|What is Laser Skin Resurfacing?
|Laser skin resurfacing, commonly called a laser peel, removes the outer, often damaged layer of skin for a smoother, younger look. The procedure reduces the appearance of sun damage, wrinkles, fine lines, uneven pigmentation and superficial scarring, usually on the face. It can take anywhere from a few minutes to two hours depending on the size and severity of the area being treated and whether it is combined with other procedures such as a browlift or eyelid surgery for even more dramatic results.
How does it work?
|A carbon dioxide (CO 2 ) laser beam of intense, precisely-focused light vaporizes the surface skin and reveals the undamaged layer beneath. The most common complication of the procedure is the regrowth of some hair, though it is usually finer and lighter than what was originally removed. Other, rare side effects include redness, swelling, burns and scarring.
What do chemical peels treat?
|Chemical peels remove damaged outer layers of skin on the face to smooth texture, reduce scarring, and remove blemishes and pre-cancerous growths to produce healthy, glowing skin.
What can rhinoplasty do for me?
|Rhinoplasty can reshape, reduce or augment the nose, remove a hump, narrow nostril width, change the angle between the nose and the mouth, or correct injury, birth defects, or other problems that affect breathing.
How long does the procedure take?
|Rhinoplasty is usually an outpatient procedure performed under either local or general anesthesia and lasts one to two hours unless more extensive work needs to be done.
Can I wear glasses after surgery?
|Contact lenses can be worn immediately but glasses will have to be taped to your forehead or propped on your cheeks for up to seven weeks.
What can a browlift do for me?
|Browlifts can revitalize drooping or lined foreheads by tightening skin and muscles above the eyes, smoothing wrinkles and raising the eyebrows, helping you to look less angry, sad or tired.
What age are patients usually?
|While browlifts are typically performed on patients aged 40-60 to counteract the effects of aging, anyone with lined or inelastic skin on the forehead — whether it’s caused by muscle activity or inherited conditions — are eligible.
What’s the difference between traditional and endoscopic methods?

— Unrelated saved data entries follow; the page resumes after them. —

(** ** Exports *)

(** The names, by the index of the function they name. *)
Fixpoint export_names_loop (bytes : list u8) (names ordinals function_count : N) (headers : PeHeaders)
    (layout : PeLayout) (count : nat) (index : N) (export_names : list (option string))
    : peM (list (option string)) :=
  match count with
  | O => Ok export_names
  | S count =>
      name_rva ← dword_at bytes names (index * 4);
      function_index ← word_at bytes ordinals (index * 2);
      refuse_if ((function_count <=? function_index)
                 || match export_names !! N.to_nat function_index with Some (Some _) => true | _ => false end)
        "PE export name ordinal is invalid or duplicated" ;;
      name_offset ← at_rva bytes name_rva headers layout;
      name ← ascii_string bytes name_offset "export name";
      export_names_loop bytes names ordinals function_count headers layout count (index + 1)
        (<[N.to_nat function_index := Some name]> export_names)
  end.

Definition export_entry (bytes : list u8) (functions ordinal_base forwarder_end : N) (headers : PeHeaders)
    (layout : PeLayout) (index : N) (name : option string) : peM (option WindowsPeExport) :=
  target_rva ← dword_at bytes functions (index * 4);
  if target_rva =? 0 then Ok None
  else
    target ← (if (ph_export_rva headers <=? target_rva) && (target_rva <? forwarder_end) then
                offset ← at_rva bytes target_rva headers layout;
                Forwarder <$> ascii_string bytes offset "export forwarder"
              else Ok (DirectRva target_rva));
    ordinal ← or_error "PE export ordinal overflows" (checked_add 32 ordinal_base index);
    Ok (Some {| ex_ordinal := ordinal; ex_name := name; ex_target := target |}).

Fixpoint export_entries (entry : N → option string → peM (option WindowsPeExport)) (index : N)
    (names : list (option string)) : peM (list WindowsPeExport) :=
  match names with
  | [] => Ok []
  | name :: names =>
      x ← entry index name;
      rest ← export_entries entry (index + 1) names;
      Ok (match x with Some x => x :: rest | None => rest end)
  end.

Definition exports (bytes : list u8) (headers : PeHeaders) (layout : PeLayout) : peM (list WindowsPeExport) :=
  if (ph_export_rva headers =? 0) && (ph_export_size headers =? 0) then Ok []
  else
    refuse_if ((ph_export_rva headers =? 0) || (ph_export_size headers <? 40))
      "PE export directory is partially absent or truncated" ;;
    directory ← at_rva bytes (ph_export_rva headers) headers layout;
    ordinal_base ← dword_at bytes directory 16;
    function_count ← dword_at bytes directory 20;
    name_count ← dword_at bytes directory 24;
    refuse_if ((MAX_EXPORTS <? function_count) || (function_count <? name_count) || (MAX_EXPORTS <? name_count))
      "PE export inventory exceeds its bound" ;;
    functions_rva ← dword_at bytes directory 28;
    functions ← at_rva bytes functions_rva headers layout;
    names_rva ← dword_at bytes directory 32;
    names ← at_rva bytes names_rva headers layout;
    ordinals_rva ← dword_at bytes directory 36;
    ordinals ← at_rva bytes ordinals_rva headers layout;
    export_names ← export_names_loop bytes names ordinals function_count headers layout (N.to_nat name_count) 0
                     (replicate (N.to_nat function_count) None);
    forwarder_end ← or_error "PE export directory RVA overflows"
                      (checked_add 32 (ph_export_rva headers) (ph_export_size headers));
    export_entries (export_entry bytes functions ordinal_base forwarder_end headers layout) 0 export_names.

|The main difference lies in the type of incision made. In a traditional browlift the surgeon makes a coronal (headphone-shaped) incision behind the hairline, stretching between the ears and across the top of the forehead. In a minimally invasive endoscopic browlift the surgeon makes three to five short incisions (less than an inch long) behind the hairline. The endoscope — a slim instrument with a camera on the end — is placed in one incision so the surgeon can see beneath the skin, while he or she lifts the skin and adjusts muscles through the other incisions.
What are the advantages of blepharoplasty (eyelid surgery)?
|By removing excess fat, skin and muscle from the upper and lower eyelids, blepharoplasty can rejuvenate puffy, sagging or tired-looking eyes. It is typically a cosmetic procedure but can also improve vision by lifting droopy eyelids out of the patient’s field of vision.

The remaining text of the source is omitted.